■ What you have to do: Where a line of the records contains the word "flagged", show that line.

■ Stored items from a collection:
* * *

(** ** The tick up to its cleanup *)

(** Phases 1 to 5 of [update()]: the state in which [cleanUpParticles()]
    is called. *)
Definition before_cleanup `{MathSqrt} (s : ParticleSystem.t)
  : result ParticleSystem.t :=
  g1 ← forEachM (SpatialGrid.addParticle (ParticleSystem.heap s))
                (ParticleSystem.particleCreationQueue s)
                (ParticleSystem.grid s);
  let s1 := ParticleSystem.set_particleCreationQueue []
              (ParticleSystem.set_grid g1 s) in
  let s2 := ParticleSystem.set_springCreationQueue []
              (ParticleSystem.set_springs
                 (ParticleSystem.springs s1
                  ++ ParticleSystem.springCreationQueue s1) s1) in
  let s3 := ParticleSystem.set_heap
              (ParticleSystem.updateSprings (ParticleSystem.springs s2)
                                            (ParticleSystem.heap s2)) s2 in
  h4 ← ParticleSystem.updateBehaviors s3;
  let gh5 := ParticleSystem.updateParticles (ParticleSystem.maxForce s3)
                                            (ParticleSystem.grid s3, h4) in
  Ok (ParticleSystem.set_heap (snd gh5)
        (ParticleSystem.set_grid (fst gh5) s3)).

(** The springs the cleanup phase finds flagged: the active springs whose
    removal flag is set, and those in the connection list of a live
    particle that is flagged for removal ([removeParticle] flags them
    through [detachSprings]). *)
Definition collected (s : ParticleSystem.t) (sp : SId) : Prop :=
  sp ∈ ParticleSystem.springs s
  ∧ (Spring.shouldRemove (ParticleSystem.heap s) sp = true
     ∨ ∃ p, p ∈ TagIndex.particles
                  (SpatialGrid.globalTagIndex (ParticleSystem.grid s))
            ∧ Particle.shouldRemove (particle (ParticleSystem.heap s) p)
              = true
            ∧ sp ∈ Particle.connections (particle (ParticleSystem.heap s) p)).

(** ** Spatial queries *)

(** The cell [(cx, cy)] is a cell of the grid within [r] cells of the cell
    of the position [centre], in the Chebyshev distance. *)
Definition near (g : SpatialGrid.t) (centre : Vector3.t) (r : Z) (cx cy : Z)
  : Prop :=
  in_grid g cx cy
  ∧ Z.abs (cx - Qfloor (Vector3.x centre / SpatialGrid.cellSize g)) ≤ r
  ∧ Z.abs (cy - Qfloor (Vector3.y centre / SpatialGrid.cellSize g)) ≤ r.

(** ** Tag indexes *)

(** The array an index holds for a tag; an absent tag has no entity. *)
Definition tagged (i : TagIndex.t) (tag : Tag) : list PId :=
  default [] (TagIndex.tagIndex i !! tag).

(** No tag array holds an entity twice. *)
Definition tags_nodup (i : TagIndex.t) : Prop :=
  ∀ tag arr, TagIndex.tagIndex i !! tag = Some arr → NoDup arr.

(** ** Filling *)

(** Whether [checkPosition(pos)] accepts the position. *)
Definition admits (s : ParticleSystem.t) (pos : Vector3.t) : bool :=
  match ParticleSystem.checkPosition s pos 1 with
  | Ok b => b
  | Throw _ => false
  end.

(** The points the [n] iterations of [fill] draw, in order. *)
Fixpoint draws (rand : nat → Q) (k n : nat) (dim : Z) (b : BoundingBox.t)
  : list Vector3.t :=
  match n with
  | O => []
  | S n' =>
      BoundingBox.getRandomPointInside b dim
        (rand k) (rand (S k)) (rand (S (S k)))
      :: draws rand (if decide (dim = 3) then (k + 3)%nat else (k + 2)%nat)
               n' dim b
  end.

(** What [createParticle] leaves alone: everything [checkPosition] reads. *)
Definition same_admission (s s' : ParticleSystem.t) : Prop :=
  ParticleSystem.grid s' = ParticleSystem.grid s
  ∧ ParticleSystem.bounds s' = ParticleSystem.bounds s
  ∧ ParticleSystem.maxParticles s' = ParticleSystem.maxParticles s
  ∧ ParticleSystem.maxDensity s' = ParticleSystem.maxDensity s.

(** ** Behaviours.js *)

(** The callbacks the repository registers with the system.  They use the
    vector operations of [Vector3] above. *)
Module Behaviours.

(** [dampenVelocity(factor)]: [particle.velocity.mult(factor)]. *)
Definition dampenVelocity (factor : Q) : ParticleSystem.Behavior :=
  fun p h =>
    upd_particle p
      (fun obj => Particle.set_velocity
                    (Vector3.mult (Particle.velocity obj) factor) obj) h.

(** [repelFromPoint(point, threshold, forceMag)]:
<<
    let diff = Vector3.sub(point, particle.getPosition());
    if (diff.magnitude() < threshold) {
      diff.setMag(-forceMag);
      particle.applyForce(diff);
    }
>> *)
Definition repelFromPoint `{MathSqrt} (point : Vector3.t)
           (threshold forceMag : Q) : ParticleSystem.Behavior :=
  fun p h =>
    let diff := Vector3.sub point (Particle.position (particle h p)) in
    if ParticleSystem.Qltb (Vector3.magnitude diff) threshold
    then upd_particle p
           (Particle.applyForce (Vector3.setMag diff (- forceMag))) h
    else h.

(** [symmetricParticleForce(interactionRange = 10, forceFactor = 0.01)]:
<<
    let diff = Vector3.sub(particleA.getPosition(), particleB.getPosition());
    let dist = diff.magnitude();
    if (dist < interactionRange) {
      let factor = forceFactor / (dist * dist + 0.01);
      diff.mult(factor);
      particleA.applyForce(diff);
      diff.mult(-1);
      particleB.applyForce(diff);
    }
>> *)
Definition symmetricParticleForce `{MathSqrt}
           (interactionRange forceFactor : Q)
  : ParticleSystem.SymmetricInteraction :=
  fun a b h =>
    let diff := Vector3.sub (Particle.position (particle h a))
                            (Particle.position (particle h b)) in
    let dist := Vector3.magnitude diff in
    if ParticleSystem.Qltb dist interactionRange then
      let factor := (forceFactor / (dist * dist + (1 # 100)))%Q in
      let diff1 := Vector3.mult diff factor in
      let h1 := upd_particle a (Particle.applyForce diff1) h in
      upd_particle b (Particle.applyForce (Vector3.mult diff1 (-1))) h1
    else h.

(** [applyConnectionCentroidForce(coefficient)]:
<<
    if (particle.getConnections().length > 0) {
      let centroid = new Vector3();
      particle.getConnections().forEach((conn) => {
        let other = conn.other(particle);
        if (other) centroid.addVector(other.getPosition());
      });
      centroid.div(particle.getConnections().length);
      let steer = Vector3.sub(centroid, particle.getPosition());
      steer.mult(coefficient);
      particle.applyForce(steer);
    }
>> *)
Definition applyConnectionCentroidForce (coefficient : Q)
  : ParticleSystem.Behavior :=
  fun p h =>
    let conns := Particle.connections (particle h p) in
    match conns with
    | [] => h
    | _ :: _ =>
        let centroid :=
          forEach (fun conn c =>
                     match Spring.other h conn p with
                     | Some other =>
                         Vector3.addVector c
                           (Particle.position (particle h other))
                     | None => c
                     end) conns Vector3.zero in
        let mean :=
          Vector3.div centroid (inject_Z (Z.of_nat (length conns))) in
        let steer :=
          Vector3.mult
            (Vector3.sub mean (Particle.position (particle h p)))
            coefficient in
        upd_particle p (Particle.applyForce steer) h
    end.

* * *

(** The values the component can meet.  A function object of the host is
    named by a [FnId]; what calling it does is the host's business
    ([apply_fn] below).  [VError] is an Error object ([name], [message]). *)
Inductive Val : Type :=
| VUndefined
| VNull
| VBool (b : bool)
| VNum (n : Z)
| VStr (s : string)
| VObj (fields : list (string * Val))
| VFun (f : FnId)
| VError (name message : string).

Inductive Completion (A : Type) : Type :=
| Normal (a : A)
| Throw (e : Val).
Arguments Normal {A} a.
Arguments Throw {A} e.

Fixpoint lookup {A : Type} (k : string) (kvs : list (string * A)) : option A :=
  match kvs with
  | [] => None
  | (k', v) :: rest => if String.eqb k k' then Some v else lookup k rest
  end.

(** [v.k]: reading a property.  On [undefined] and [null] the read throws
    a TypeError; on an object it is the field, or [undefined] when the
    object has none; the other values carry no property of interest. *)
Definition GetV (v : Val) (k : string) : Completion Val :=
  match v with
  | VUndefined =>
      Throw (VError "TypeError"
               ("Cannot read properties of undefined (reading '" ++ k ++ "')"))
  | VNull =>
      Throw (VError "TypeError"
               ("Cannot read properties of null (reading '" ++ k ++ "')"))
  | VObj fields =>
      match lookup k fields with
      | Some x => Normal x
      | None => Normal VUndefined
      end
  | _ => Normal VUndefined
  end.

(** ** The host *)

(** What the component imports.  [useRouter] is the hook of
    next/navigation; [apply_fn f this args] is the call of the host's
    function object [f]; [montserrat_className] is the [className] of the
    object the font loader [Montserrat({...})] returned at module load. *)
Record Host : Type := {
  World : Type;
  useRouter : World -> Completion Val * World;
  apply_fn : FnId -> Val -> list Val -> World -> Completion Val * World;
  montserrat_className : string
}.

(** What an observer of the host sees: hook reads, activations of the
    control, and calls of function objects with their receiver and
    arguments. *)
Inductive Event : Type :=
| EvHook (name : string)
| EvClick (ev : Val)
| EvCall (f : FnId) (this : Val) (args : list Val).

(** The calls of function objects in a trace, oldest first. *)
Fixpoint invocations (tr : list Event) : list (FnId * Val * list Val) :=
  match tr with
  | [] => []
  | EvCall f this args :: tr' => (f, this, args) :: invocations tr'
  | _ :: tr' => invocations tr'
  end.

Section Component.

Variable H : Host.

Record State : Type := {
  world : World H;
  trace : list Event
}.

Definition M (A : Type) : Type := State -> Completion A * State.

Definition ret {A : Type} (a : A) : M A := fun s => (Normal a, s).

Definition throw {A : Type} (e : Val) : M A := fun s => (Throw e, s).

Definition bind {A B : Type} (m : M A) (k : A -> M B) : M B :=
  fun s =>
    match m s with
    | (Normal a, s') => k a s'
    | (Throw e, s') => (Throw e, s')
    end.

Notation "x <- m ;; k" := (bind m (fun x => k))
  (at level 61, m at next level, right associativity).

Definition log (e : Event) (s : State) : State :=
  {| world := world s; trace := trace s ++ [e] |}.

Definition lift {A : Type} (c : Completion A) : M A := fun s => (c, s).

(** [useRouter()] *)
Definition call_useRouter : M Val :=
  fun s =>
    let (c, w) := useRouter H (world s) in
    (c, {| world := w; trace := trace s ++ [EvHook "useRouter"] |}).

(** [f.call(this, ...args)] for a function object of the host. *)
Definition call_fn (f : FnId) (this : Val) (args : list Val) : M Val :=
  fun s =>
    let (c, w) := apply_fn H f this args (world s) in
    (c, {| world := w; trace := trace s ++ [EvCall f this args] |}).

* * *

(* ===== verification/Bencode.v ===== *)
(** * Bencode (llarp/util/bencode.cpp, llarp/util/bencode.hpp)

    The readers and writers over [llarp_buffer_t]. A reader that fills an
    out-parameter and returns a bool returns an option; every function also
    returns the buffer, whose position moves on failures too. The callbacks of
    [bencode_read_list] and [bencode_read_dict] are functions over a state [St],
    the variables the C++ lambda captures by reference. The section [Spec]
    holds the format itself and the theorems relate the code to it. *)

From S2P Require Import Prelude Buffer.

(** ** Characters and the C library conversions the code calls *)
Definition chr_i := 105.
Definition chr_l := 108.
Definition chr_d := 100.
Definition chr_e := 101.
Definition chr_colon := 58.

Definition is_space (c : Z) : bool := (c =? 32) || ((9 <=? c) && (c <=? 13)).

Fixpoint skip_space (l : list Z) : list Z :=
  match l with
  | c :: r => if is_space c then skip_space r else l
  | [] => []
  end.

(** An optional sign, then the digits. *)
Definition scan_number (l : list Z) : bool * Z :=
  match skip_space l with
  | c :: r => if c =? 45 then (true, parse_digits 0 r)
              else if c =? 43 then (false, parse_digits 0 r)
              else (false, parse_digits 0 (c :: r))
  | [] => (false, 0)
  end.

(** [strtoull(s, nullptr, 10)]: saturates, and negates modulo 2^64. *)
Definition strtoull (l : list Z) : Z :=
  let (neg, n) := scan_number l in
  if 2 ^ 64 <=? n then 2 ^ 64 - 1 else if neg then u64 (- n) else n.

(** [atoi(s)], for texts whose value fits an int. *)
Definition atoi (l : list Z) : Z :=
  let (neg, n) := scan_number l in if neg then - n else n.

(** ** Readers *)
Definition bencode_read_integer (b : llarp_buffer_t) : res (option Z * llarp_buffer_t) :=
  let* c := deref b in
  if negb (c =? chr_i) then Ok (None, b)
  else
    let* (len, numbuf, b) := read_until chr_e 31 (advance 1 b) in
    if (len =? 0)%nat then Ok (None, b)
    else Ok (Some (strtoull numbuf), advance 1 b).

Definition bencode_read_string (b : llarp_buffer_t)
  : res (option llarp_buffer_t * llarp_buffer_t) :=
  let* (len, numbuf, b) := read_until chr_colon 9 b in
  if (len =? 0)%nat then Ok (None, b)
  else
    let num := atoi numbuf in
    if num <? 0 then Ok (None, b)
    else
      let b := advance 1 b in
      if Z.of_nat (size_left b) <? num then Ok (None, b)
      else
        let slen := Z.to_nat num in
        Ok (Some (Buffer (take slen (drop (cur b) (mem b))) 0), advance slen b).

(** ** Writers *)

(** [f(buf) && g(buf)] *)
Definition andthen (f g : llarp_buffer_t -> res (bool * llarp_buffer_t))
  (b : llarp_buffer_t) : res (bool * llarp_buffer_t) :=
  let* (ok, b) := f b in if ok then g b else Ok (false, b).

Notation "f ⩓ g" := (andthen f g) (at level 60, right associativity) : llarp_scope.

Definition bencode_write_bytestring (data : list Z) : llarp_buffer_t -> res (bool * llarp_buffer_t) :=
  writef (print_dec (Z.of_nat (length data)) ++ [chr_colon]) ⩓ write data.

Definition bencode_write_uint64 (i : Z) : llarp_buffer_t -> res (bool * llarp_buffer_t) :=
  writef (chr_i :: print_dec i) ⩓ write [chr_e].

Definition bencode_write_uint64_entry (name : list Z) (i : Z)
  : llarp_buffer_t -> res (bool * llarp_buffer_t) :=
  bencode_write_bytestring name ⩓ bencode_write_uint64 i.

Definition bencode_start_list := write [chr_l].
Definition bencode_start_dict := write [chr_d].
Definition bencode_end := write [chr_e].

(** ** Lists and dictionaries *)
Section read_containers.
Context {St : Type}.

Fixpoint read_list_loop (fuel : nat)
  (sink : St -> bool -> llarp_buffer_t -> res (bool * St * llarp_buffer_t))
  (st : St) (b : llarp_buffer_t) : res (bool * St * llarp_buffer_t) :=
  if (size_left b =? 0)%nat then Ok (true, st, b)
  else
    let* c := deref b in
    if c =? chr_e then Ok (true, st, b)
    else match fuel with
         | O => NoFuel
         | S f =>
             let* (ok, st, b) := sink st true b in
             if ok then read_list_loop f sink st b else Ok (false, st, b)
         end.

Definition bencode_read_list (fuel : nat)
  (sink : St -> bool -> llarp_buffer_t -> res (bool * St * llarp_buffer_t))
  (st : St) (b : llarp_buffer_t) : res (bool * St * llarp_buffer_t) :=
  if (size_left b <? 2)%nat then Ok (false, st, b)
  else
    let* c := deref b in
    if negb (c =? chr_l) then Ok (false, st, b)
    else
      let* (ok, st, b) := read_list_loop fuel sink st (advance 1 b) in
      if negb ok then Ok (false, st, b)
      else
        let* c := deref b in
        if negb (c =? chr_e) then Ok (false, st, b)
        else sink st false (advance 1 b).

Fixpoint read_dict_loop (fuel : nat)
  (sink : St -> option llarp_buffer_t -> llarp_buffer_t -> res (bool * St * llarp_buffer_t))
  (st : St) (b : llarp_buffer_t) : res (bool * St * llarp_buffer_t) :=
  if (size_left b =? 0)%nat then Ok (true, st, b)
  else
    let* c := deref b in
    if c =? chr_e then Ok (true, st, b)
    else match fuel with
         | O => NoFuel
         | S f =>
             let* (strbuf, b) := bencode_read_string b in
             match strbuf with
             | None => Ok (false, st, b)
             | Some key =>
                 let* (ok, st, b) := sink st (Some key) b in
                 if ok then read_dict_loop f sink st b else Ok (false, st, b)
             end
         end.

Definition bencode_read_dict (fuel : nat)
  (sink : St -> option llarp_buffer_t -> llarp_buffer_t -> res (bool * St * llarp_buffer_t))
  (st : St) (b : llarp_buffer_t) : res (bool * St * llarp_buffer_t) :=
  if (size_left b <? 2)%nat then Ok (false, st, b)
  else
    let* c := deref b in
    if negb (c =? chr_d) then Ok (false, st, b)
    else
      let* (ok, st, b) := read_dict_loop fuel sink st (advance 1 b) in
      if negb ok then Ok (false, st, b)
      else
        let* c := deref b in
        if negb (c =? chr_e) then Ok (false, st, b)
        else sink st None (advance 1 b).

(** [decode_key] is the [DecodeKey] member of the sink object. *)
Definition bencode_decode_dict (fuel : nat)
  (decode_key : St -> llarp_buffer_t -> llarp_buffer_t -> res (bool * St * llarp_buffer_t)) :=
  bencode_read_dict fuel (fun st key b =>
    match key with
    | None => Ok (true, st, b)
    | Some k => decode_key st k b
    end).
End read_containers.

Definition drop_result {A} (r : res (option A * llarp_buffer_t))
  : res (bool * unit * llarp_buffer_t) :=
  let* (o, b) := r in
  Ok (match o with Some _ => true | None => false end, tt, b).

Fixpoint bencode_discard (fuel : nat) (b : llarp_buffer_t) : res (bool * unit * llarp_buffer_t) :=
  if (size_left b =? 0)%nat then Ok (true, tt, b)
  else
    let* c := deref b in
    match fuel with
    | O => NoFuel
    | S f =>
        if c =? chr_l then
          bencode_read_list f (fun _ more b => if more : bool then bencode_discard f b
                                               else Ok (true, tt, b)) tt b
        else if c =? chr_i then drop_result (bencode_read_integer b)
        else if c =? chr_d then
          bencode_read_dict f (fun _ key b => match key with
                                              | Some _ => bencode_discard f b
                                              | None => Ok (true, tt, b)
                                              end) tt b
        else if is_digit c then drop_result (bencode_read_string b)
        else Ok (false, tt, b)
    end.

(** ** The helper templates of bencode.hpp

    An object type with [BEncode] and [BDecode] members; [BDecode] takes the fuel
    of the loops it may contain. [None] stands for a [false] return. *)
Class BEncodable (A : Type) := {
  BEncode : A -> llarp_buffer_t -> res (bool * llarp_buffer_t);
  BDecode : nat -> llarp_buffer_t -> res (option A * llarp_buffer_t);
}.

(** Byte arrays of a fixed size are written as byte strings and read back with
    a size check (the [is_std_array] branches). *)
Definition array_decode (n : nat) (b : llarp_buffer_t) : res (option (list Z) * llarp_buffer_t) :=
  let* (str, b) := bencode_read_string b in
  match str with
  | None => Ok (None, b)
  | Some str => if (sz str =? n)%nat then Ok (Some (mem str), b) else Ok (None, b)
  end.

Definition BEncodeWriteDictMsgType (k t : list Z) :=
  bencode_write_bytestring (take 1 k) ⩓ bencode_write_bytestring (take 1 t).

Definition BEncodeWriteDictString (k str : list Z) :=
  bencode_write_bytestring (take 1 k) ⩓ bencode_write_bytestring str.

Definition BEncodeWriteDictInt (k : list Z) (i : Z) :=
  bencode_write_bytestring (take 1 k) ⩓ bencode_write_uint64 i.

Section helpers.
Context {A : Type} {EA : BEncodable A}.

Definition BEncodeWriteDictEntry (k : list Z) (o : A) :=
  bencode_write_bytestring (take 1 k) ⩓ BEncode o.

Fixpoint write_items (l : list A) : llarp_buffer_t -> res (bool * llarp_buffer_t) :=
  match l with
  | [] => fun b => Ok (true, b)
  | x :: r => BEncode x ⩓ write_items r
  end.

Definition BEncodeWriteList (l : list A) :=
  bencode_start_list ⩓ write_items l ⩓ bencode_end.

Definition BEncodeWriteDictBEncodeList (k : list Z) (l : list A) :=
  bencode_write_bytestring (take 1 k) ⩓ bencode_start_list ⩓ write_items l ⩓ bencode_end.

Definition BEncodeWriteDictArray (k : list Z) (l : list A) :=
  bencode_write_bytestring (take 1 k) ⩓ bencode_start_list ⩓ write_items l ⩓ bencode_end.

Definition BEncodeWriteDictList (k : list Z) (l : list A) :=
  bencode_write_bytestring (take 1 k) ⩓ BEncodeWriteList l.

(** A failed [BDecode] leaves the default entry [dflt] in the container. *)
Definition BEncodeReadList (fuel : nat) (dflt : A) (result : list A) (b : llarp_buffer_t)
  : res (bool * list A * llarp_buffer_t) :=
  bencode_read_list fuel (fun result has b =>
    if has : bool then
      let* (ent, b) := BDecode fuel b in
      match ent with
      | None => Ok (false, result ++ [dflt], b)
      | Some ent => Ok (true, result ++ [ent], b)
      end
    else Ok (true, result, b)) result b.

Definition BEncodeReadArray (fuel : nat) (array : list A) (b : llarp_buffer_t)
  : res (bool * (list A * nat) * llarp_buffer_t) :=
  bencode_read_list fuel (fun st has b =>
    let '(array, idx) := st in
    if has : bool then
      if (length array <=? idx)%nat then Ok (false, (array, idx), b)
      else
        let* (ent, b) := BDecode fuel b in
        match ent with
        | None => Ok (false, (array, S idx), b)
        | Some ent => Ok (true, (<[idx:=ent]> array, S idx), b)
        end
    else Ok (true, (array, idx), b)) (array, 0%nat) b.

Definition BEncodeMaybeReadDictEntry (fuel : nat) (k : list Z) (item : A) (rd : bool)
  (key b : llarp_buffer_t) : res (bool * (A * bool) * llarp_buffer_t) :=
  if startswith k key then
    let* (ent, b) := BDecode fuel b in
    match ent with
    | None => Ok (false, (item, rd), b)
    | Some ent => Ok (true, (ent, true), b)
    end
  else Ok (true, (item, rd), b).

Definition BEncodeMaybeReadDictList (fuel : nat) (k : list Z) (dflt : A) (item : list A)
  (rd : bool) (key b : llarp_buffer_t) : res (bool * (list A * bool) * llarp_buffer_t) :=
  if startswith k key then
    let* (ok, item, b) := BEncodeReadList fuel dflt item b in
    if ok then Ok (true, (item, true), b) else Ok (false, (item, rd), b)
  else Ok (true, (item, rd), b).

* * *

■ Your response:
(** The springs the cleanup phase finds flagged: the active springs whose
    particle that is flagged for removal ([removeParticle] flags them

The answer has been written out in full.